Dün müşriklerin yaptığını Müslümanlar, Müslümanlara yapmaya başlamış, Hz. Peygamberin Ehl-i Beyt'ine bin bir eziyette bulunmuş, Ehl-i Beyt ve taraftarlarını tehdit olarak görmüşlerdi.
Ehl-i Beyt'i tehdit olarak görenler, bu tehdidi bitirmek için her türlü siyasi, sosyal, dini ve ekonomik adımları da atmışlar,
İmam Ali (a.s), İmam Hasan ve on binlerce Ehl-i Beyt sevdalısını şehit etmişlerdi.
İmam Hüseyin (a.s) bu itikadı ve de sosyal sapmaya son vermek için şehadete yürüyüşüne çıktı.
Kerbela'da, İmam Hüseyin'in mübarek kanında İslam yeniden doğdu. Gerek Kerbela ve gerek Kerbela sonrası Ehl-i Beyt ve Hak İmamlar ile tanışan Türkler, Müslüman oldu.
Bu sıradan bir olay değildi. Yüce Allah (c.c) emanetini ( Kuran ve Ehl-i Beyt kısaca İslam'ı) sahip çıkmadıkları için Araplardan almış ve Türklere vermişti.
Hak İmamlar eliyle Müslüman olan Türkler bir anda İslam'ın hem maddi, hem de manevi bayraktarı oldular. Başta Ahmet Yesevi Hazretleri ve Horosan Erenleri bütün Kafkasya'yı İslamlaştırdı.
Ehl-i Beyt İslam'ı, Anadolu'ya akıyordu. Dün Mekkelilerin, Yahudi ve Hristiyanların gördüğü tehdidi Bizans'ta görmeye başladı.
Ama Sultan Alparslan 50 bin cengaveri ile Anadolu'ya girdi, 200 bin kişilik Bizans ordusunu yerle bir ederek aynen Hayber'deki gibi Anadolu'nun kapılarını açtı.
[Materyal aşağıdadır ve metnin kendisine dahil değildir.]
Section keeps.
Context {S : Type} (R : relation S) `{!PreOrder R}.

Lemma keeps_ret {A} (a : A) : Keeps R (Ret a).
Proof. intros s b s' [= <- <-]. reflexivity. Qed.
Lemma keeps_fail {A} e : Keeps R (Fail e : prog S A).
Proof. by intros s b s'. Qed.
Lemma keeps_read {A} (g : S → prog S A) : (∀ s, Keeps R (g s)) → Keeps R (Read g).
Proof. intros Hg s b s' E. exact (Hg s s b s' E). Qed.
Lemma keeps_bind {A B} (p : prog S A) (g : A → prog S B) : Keeps R p → (∀ a, Keeps R (g a)) → Keeps R (bind p g).
Proof. intros Hp Hg s b s' (a & s1 & E1 & E2)%exec_bind_inv. etrans; [by eapply Hp|by eapply Hg]. Qed.
Lemma keeps_modify (f : S → S) : (∀ s, R s (f s)) → Keeps R (modify f).
Proof. intros Hf s b s' [= <- <-]. apply Hf. Qed.
Lemma keeps_zoom {T A} `{!Lens T S} `{!LensLaws T S} (p : prog T A) : (∀ x s, R s (lset x s)) → Keeps R (zoom p).
Proof. intros Hl s b s' E. rewrite exec_zoom in E. destruct (exec p (lget s)); [|done]. injection E as <- <-. apply Hl. Qed.
End keeps.

(** Nobody touches the generations of the tasks and the state of the boot. *)
Definition same_generation (k k' : kernel) : Prop :=
  boot k' = boot k ∧ ∀ t, (generation ∘ utask) <$> tasks k' !! t = (generation ∘ utask) <$> tasks k !! t.
#[export] Instance same_generation_preorder : PreOrder same_generation.
Proof.
  split; [done|]. intros k1 k2 k3 [E1 G1] [E2 G2]. split; [congruence|]. intros t. by rewrite G2.
Qed.

Lemma generation_alter f t k :
  (∀ b, generation (utask (f b)) = generation (utask b)) → same_generation k (with_tasks (alter f t) k).
Proof.
  intros Hf. split; [done|]. intros t'. cbn. destruct (decide (t' = t)) as [->|?]; [rewrite lookup_alter_eq|by rewrite lookup_alter_ne].
  destruct (tasks k !! t); [|done]. cbn. by rewrite Hf.
Qed.

Create HintDb keeps discriminated.

Section generation.
Context `{Arch, Board, TxFeatures} (time_bits : Z).

(** Follow the program down to the steps of the hint database. *)
Ltac solve_keeps :=
  repeat match goal with
    | |- Keeps _ (bind _ _) => apply (keeps_bind _); [|intros ?]
    | |- Keeps _ (Read _) => apply (keeps_read _); intros ?
    | |- Keeps _ (Ret _) => apply (keeps_ret _)
    | |- Keeps _ (Fail _) => apply (keeps_fail _)
    | |- Keeps _ (modify _) => apply (keeps_modify _); intros ?; by (split; [|intros ?])
    | |- Keeps _ (match ?x with _ => _ end) => destruct x
    | |- Keeps _ ?p => first [solve [auto 2 with keeps nocore] | let h := get_head p in unfold h]
  end.

Lemma keeps_on_lists {A} (p : prog _ A) : Keeps same_generation (on_lists p).
Proof. by apply (keeps_zoom _). Qed.
#[local] Hint Resolve keeps_on_lists : keeps.
Lemma keeps_cpu {A} (p : prog cpu A) : Keeps same_generation (zoom p).
Proof. by apply (keeps_zoom _). Qed.
#[local] Hint Resolve keeps_cpu : keeps.
Lemma keeps_set_status t st : Keeps same_generation (set_status t st).
Proof. unfold set_status. apply (keeps_bind _); [solve_keeps|]. intros _. apply (keeps_modify _). intros k. by apply generation_alter. Qed.
#[local] Hint Resolve keeps_set_status : keeps.
Lemma keeps_set_list_tx_done t d : Keeps same_generation (set_list_tx_done t d).
Proof.
  intros k a k' E. destruct (tasks k !! t) as [b|] eqn:Hb.
  - rewrite (exec_set_list_tx_done t d k b Hb) in E. injection E as <- <-. by apply generation_alter.
  - unfold set_list_tx_done, on_task in E. rewrite exec_bind in E. unfold deref_task in E. cbn in E. by rewrite Hb in E.
Qed.
#[local] Hint Resolve keeps_set_list_tx_done : keeps.

Lemma keeps_wake_loop fuel now : Keeps same_generation (wake_loop fuel now).
Proof. induction fuel as [|fuel IH]; cbn [wake_loop]; solve_keeps. Qed.
#[local] Hint Resolve keeps_wake_loop : keeps.
(* ===== verification/Boot.v ===== *)
(** * Creating tasks and booting ([task.rs], [time.rs], [arch.rs])

    A new task gets a structure, a heap and a place in its ready list. Booting runs
    the recovery and then, until it has succeeded once, the boot sequence: the heaps,
    the idle task, the timer daemon, and [main], which creates the other tasks. *)

From S2P Require Import Prelude Arch Pmem PmemSpec PVar TxCache Transaction Replay UserTx.
From S2P Require Import Util PList Kernel ListTx Sched Blocking Queue Heap Timer Create.

(** The addresses of the static variables in persistent memory. *)
Record addresses := {
  TASK_CNT : Z;
  TASK_PM_HEAP : nat → PMHeap;
  GLOBAL_PM_HEAP : GlobalPMHeap;
  BOOT_PM_HEAP : PMHeap;
  HEAP_FIRST_INIT_DONE : Z;
  HEAP_AREA : Z;
  BOOT_PM_HEAP_AREA : Z;
  PM_HEAP_AREA : Z;
}.

Section boot.
Context `{Arch, Board, TxFeatures} (A : addresses) (Lay : layouts).
Context `{!Plain (Result nat ErrorCode), !Plain (Result (option Z) ErrorCode)}.

Definition MIN_PRIORITY : nat := NUM_PRIORITY_LEVELS.

(** *** Creating a task *)

(** A structure in memory that was never written to. *)
Definition zeroed_journal : Journal :=
  {| magic_header := 0; Pmem.tail := 0; logs := replicate (Z.to_nat JOURNAL_SIZE) 0; magic_footer := 0 |}.
Definition zeroed_tx : tx_state :=
  {| tx_pm := {| bytes := []; journal := zeroed_journal |}; tx_cache := txcache_new; nesting_level := 0; may_bypass := false |}.
Definition zeroed_task : tcb := {|
  priority := 0; status := Ready;
  utask := {|
    user_tx_info := {| user_tx := zeroed_tx; UserTx.stack_top := 0; tail_stack := replicate DEFAULT_STACK_DEPTH 0;
      loop_cnt_log := 0; loop_cnt_ptr := None; step := 0 |};
    tx := zeroed_tx; syscall_replay_cache := replay_new; list_tx_done := false; generation := 0;
  |};
|}.

(** [Task::alloc_static]: the structure [TASK_STRUCTS[id]] enters [TASK_ARRAY]; the
    tasks of the model are those in the array. A structure that is there already
    keeps its contents. *)
Definition alloc_static (id : nat) : prog kernel unit :=
  assert_ (id <? TASK_NUM_LIMIT)%nat;;;
  modify (with_tasks (λ ts, match ts !! id with Some _ => ts | None => <[id := zeroed_task]> ts end)).

Definition set_node (n : nid) (v : item) : prog kernel unit :=
  on_lists (modify (with_nodes (<[n := node_new v]>))).
(** A step of the kernel transaction of a task. *)
Definition on_task_tx {X} (t : nat) (p : prog tx_state X) : prog kernel X := on_task t (zoom p).
Definition set_priority (t prio : nat) : prog kernel unit :=
  let* _ := deref_task t in
  modify (with_tasks (alter (λ b, Build_tcb prio (status b) (utask b)) t)).
(** [recovery_mode] of the task. *)
Definition set_recovery (b : bool) : prog task unit :=
  modify (λ t, with_tx (with_may_bypass b (tx t))
                 (with_user_tx_info (with_user_tx (with_may_bypass b (user_tx (user_tx_info t))) (user_tx_info t)) t)).

(** [PMHeap::new(PerTaskPMBumpAllocator::new())] stored to the heap of a task. *)
Definition heap_new_at (h : PMHeap) : prog pmem unit :=
  write_usize (ph_start h) 0;;;
  write_usize (ph_end h) 0;;;
  write_usize (ph_next h) 0.

(** [Task::initialize_task]; the stack, the name, the function and its parameter
    are not part of a task of the model. *)
Definition initialize_task (t prio : nat) : prog kernel unit :=
  set_node (SchedNode t) (SchedItem t 0);;;
  set_node (EventNode t) (BlockItem t 0);;;
  on_task_tx t (zoom (heap_new_at (TASK_PM_HEAP A t)));;;
  on_task_tx t (zoom journal_init);;;
  on_task_tx t reset_nesting_level;;;
  on_task_tx t (zoom txcache_init);;;
  on_task t (zoom replay_reset);;;
  on_task t (modify (with_list_tx_done false));;;
  on_task t (zoom utx_init);;;
  set_priority t prio;;;
  set_status t Ready;;;
  on_task t (set_recovery false);;;
  let* k := get in
  on_task t (modify (with_generation (current_generation (boot k)))).

(** The closure of [create_task_static]. *)
Definition create_task_tx (prio : nat) (pmem_heap_sz : Z) (J : Lens pmem statics) : prog statics (Result nat ErrorCode) :=
  zoom (Lens0 := J) (borrow_mut (TASK_CNT A));;;
  let* tid := zoom (Lens0 := J) (read_usize (TASK_CNT A)) in
  if Z.of_nat TASK_NUM_LIMIT <=? tid then Ret (Err NoSpace)
  else if (MIN_PRIORITY <=? prio)%nat then Ret (Err InvalidParam)
  else
    zoom (Lens0 := J) (write_usize (TASK_CNT A) (uadd tid 1));;;
    let t := Z.to_nat tid in
    on_kernel (alloc_static t);;;
    on_kernel (initialize_task t prio);;;
    zoom (Lens0 := heaps_of J) (create_per_task_pm_heap (GLOBAL_PM_HEAP A) (TASK_PM_HEAP A t) pmem_heap_sz);;;
    let* s := get in
    when (negb (scheduler_started s)) (
      let* b := on_kernel (deref_task t) in
      when (is_higher_than (priority b) (cur_max_priority s)) (
        on_kernel (modify (with_current (Some t)));;;
        modify (with_max (priority b))));;;
    Ret (Ok t).

(** [create_task_static] *)
Definition create_task_static (prio : nat) (pmem_heap_sz : Z) : prog statics (Result nat ErrorCode) :=
  with_no_interrupt (
    let* r := transaction_run (create_task_tx prio pmem_heap_sz) in
    match r with
    | Ok t => on_kernel (roll_forward_insert_into_readylist t)
    | Err _ => skip
    end;;;
    Ret r).

(** The forms of registering an application: the result is only printed. The
    parameter of its function has the size of a word. *)
Definition register_app_no_param_custom (prio : nat) (pm_heap_sz : Z) : prog statics unit :=
  create_task_static prio pm_heap_sz;;; skip.
Definition register_app_no_param (prio : nat) : prog statics unit := register_app_no_param_custom prio PM_HEAP_SIZE_PER_TASK.
Definition register_app_custom (size_of_T : nat) (prio : nat) (pm_heap_sz : Z) : prog statics unit :=
  assert_ (size_of_T =? usize_bytes)%nat;;;
  create_task_static prio pm_heap_sz;;; skip.
Definition register_app (size_of_T : nat) (prio : nat) : prog statics unit := register_app_custom size_of_T prio PM_HEAP_SIZE_PER_TASK.

(** *** The boot sequence *)

(** The endless loop of [create_idle_task] when there is no idle task. *)
Context (hang : prog statics unit).
Definition create_idle_task : prog statics unit :=
  let* res := create_task_static (MIN_PRIORITY - 1) 0 in
  match res with Err _ => hang | Ok _ => skip end.

Definition CMD_QUEUE_SIZE : Z := 32.
(** [TimeManager::create_daemon_timer_task]; [msg_size] is the size of a message. *)
Definition create_daemon_timer_task (msg_size : Z) : prog statics unit :=
  let* q := queue_create Lay (TASK_PM_HEAP A) (BOOT_PM_HEAP A) CMD_QUEUE_SIZE msg_size in
  match q with
  | None => skip
  | Some p =>
      let* L := get_current_tx in
      let* q := zoom (Lens0 := journal_of L) (queue_at Lay p) in
      zoom (S := tstore) (modify (λ s, Build_tstore (kern s) (timer_objs s) (Some q) (message_buf s)));;;
      let* r := create_task_static 1 0 in
      match r with
      | Err _ => skip
      | Ok t => on_kernel (modify (with_timer_daemon (Some t)))
      end
  end.

(** [heap::init] *)
Definition heaps_init : prog statics unit :=
  let* L := get_current_tx in
  zoom (Lens0 := heaps_of (journal_of L))
    (heap_init (BOOT_PM_HEAP A) (GLOBAL_PM_HEAP A) (HEAP_FIRST_INIT_DONE A) (HEAP_AREA A) (BOOT_PM_HEAP_AREA A) (PM_HEAP_AREA A)).

(** [start_kernel]: after it the current task runs. *)
Definition start_kernel : prog statics unit :=
  modify (with_started true);;;
  on_kernel complete_first_boot.

(** [run_boot_sequence]; [timer_daemon] is the size of a message when the daemon is
    configured. *)
Definition run_boot_sequence (timer_daemon : option Z) (main : prog statics unit) : prog statics unit :=
  idempotent_boot (
    heaps_init;;;
    create_idle_task;;;
    match timer_daemon with Some msg_size => create_daemon_timer_task msg_size | None => skip end;;;
    main);;;
  start_kernel.

(** [recover_and_boot]; the pointers that [init_boot_tx] stores are not modelled. *)
Definition recover_and_boot (timer_daemon : option Z) (main : prog statics unit) : prog statics unit :=
  modify (with_started false);;;
  on_kernel increase_generation;;;
  on_kernel recover;;;
  run_boot_sequence timer_daemon main.

(** A power failure: the processor starts with interrupts on, and the volatile
    heap is lost; everything else is in persistent memory. *)
Definition power_cycle (s : statics) : statics :=
  with_volatile_heap bump_new (lset (Lens := statics_cpu_lens) {| interrupts := true; nesting_cnt := nesting_cnt (kcpu (the_kernel s)) |} s).
End boot.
Artık Anadolu gül kokuyordu. Çünkü Allah Resulünün iki emanetine sahip çıkan Türkler, Hacı Bektaşi Veli, Hacı Bayramı Veli, Taptuk Emre, Yunus Emre, Ahi Evran, Pir Sultan Abdal, Mevlana, Sarı Saltuk gibi nice Allah dostları, Anadolu'yu buram buram işliyor ve Anadolu Türkleşiyor diğer adıyla İslamlaşıyordu.
Artık Haçlı dünyası korkmaya başladı. Dün Ebu Cehil, Ebu Leheb gibi 1090'lı yıllarda da Papa Urbain, Antakya'yı, Kudüs'ü, Mezopotamya'yı kurtarmak için ordu hazırladı, halka 'Müslümanların kanını içmek için' ant verdi.
Haçlı Batı, Türkleri yok edip, Anadolu'yu, Kudüs'ü, Şam'ı, Mezopotamya'yı alıp Tanrı Krallığı kurma hayaline giriştiler.
Onlarca kez vahşet ordularını bu topraklara gönderdiler. Akıl almaz katliamlar yaptılar ama hep kaybettiler.
Ne hazindir ki, Müslümanları yönetenler, nihai gayelerini unuttular, o iki emanete sırt döndüler, yine makam sevdasına düştüler. Liyakat ve ehliyetsizleri söz sahibi yaptılar.
Aynen dünkü gibi Müslüman, Müslümana kılış kaldırmaya başladı. Haliyle duraklama ve gerileme dönemine girildi.
Bu gidişat kendiliğinden olmamıştı. Nasılını ise Merhum Prof. Dr. Haydar Baş şöyle açıklıyordu: "Haçlılar şunun hesabını yaptılar. Biz, bütün orduları bir araya getirdik, Türk Milletinin sırtını yere getiremedik. O halde bunlarda biz öz var, onu almalıyız ki bunların da bizden farkı olmasın, geriye sadece posaları kalsın…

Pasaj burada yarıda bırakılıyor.